● GIVEN RECORDS:
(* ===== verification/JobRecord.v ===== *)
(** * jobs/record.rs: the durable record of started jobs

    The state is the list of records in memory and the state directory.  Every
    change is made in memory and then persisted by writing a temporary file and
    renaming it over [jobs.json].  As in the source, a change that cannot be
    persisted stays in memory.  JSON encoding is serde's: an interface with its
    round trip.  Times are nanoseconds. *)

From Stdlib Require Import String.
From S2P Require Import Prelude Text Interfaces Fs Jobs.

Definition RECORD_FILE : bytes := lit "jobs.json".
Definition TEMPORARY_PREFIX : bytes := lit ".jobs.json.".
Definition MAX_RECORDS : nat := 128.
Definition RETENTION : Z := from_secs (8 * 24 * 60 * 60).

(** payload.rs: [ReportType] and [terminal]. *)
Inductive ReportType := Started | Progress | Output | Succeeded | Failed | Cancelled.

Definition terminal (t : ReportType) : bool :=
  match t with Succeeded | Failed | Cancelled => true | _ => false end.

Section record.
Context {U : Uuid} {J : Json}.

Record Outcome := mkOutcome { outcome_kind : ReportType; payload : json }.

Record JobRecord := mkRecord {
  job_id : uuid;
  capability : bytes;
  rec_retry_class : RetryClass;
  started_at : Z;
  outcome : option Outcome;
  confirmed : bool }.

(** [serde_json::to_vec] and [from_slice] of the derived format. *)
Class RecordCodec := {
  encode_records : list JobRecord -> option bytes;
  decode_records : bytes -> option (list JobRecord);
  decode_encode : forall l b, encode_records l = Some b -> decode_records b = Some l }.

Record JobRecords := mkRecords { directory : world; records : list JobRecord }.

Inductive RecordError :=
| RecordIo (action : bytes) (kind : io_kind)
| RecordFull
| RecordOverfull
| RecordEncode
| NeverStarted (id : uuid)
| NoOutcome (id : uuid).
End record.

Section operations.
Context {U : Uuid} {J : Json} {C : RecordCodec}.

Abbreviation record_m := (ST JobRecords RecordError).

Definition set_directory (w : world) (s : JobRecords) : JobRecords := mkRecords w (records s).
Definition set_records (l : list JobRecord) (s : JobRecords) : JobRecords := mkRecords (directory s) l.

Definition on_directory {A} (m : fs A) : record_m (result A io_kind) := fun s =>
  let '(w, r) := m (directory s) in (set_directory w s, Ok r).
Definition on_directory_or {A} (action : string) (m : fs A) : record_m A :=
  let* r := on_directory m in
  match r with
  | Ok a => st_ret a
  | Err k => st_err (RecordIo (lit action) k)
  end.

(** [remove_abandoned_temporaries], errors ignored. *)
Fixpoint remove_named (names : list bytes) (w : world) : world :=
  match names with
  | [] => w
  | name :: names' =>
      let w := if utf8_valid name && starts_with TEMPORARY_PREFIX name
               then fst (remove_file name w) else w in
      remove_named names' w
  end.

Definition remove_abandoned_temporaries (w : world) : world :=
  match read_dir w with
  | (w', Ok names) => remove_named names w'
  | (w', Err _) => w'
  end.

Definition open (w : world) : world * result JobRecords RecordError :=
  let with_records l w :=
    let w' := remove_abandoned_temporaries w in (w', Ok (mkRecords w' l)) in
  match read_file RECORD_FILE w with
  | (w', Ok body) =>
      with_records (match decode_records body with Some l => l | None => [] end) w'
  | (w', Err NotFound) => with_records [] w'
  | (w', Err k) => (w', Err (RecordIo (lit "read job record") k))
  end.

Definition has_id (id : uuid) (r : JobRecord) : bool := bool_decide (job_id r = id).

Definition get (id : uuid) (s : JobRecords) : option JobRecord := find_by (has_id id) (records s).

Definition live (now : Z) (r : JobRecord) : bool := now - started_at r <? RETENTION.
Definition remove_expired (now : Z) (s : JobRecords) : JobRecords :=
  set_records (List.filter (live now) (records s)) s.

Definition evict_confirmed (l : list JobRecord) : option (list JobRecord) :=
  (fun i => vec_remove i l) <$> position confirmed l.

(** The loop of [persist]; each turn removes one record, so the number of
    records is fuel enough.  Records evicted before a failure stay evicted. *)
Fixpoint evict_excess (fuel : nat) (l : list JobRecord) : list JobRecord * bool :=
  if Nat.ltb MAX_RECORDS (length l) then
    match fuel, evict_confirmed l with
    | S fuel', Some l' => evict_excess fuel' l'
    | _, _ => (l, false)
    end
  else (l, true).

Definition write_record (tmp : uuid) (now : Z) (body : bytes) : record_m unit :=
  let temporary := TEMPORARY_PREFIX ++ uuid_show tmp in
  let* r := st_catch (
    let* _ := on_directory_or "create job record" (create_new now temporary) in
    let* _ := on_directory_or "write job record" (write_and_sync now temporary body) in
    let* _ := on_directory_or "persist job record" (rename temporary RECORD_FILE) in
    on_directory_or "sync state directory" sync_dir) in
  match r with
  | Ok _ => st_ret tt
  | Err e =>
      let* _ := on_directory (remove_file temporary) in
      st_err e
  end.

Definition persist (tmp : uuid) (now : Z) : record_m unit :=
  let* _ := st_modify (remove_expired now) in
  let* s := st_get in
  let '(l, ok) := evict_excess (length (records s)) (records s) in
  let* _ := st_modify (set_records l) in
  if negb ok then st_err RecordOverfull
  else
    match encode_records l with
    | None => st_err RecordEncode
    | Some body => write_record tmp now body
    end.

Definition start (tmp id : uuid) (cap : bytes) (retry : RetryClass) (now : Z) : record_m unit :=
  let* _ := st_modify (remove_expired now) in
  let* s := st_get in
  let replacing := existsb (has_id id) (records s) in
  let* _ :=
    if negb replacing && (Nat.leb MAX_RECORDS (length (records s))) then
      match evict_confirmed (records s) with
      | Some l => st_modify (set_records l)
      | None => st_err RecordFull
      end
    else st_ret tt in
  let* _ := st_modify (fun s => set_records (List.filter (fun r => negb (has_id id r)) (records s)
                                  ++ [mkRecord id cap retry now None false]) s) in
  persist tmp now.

● TASK INSTRUCTIONS: From the material above, copy exactly the lines between the line holding "(action : string)" and the line holding "records is fuel", inclusive, and only those.

● ANSWER AREA:
Definition on_directory_or {A} (action : string) (m : fs A) : record_m A :=
  let* r := on_directory m in
  match r with
  | Ok a => st_ret a
  | Err k => st_err (RecordIo (lit action) k)
  end.

(** [remove_abandoned_temporaries], errors ignored. *)
Fixpoint remove_named (names : list bytes) (w : world) : world :=
  match names with
  | [] => w
  | name :: names' =>
      let w := if utf8_valid name && starts_with TEMPORARY_PREFIX name
               then fst (remove_file name w) else w in
      remove_named names' w
  end.

Definition remove_abandoned_temporaries (w : world) : world :=
  match read_dir w with
  | (w', Ok names) => remove_named names w'
  | (w', Err _) => w'
  end.

Definition open (w : world) : world * result JobRecords RecordError :=
  let with_records l w :=
    let w' := remove_abandoned_temporaries w in (w', Ok (mkRecords w' l)) in
  match read_file RECORD_FILE w with
  | (w', Ok body) =>
      with_records (match decode_records body with Some l => l | None => [] end) w'
  | (w', Err NotFound) => with_records [] w'
  | (w', Err k) => (w', Err (RecordIo (lit "read job record") k))
  end.

Definition has_id (id : uuid) (r : JobRecord) : bool := bool_decide (job_id r = id).

Definition get (id : uuid) (s : JobRecords) : option JobRecord := find_by (has_id id) (records s).

Definition live (now : Z) (r : JobRecord) : bool := now - started_at r <? RETENTION.
Definition remove_expired (now : Z) (s : JobRecords) : JobRecords :=
  set_records (List.filter (live now) (records s)) s.

Definition evict_confirmed (l : list JobRecord) : option (list JobRecord) :=
  (fun i => vec_remove i l) <$> position confirmed l.

(** The loop of [persist]; each turn removes one record, so the number of
    records is fuel enough.  Records evicted before a failure stay evicted. *)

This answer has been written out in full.